Top of Given data
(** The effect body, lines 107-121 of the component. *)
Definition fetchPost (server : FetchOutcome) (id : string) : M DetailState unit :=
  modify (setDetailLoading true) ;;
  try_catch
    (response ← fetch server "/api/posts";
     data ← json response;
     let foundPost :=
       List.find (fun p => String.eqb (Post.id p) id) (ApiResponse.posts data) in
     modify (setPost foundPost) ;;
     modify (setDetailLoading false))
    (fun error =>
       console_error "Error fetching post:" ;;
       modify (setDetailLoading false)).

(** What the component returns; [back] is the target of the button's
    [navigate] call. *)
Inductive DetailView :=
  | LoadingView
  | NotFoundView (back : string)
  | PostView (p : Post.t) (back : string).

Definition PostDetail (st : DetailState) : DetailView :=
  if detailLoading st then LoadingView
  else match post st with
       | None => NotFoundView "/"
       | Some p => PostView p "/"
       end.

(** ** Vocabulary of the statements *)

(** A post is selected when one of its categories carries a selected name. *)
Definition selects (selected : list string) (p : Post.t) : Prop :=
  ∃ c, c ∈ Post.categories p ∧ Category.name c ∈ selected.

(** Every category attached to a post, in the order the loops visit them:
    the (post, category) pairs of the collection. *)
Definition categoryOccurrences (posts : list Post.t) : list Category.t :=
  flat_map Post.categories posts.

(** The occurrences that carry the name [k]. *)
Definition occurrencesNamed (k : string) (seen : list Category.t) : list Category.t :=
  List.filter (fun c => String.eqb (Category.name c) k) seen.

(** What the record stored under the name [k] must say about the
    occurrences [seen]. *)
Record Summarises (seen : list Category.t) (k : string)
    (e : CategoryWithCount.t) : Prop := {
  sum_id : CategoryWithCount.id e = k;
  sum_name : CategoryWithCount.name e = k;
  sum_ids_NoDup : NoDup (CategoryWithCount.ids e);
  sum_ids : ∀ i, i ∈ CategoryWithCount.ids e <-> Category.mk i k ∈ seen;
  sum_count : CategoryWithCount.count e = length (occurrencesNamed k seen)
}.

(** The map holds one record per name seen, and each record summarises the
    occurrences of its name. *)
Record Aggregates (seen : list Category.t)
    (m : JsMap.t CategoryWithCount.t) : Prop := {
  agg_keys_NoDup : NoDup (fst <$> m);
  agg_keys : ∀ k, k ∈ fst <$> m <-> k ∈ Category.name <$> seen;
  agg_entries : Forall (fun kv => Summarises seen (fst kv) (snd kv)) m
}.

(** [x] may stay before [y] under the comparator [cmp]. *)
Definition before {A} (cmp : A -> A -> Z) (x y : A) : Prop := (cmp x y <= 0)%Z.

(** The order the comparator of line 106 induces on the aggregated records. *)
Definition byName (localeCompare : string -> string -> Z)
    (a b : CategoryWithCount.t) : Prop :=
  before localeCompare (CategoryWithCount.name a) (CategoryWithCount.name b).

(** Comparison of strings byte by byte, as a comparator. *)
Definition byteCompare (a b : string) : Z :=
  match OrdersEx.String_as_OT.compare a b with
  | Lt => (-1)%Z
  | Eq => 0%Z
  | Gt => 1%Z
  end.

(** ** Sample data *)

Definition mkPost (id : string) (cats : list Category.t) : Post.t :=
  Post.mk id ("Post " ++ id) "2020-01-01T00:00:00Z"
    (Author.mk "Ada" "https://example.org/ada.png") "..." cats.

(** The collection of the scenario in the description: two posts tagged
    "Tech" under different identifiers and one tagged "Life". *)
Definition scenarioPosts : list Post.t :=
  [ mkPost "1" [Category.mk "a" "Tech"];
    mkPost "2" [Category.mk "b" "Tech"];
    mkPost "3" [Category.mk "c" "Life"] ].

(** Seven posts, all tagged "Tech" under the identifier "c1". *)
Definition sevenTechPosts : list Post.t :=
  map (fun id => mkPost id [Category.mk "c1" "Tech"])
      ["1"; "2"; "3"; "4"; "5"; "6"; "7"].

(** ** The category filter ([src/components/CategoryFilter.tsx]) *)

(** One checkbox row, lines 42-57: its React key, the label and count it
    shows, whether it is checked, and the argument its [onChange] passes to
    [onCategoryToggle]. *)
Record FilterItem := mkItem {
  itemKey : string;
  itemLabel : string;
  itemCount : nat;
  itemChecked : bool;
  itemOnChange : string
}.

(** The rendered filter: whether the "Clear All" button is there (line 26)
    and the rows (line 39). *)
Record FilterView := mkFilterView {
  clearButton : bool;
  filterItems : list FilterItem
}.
Bottom of Given data
Aim of the exercise - Every line of the material above that has the string "NoDup" needs pulling out.

Worked solution -
  sum_ids_NoDup : NoDup (CategoryWithCount.ids e);
  agg_keys_NoDup : NoDup (fst <$> m);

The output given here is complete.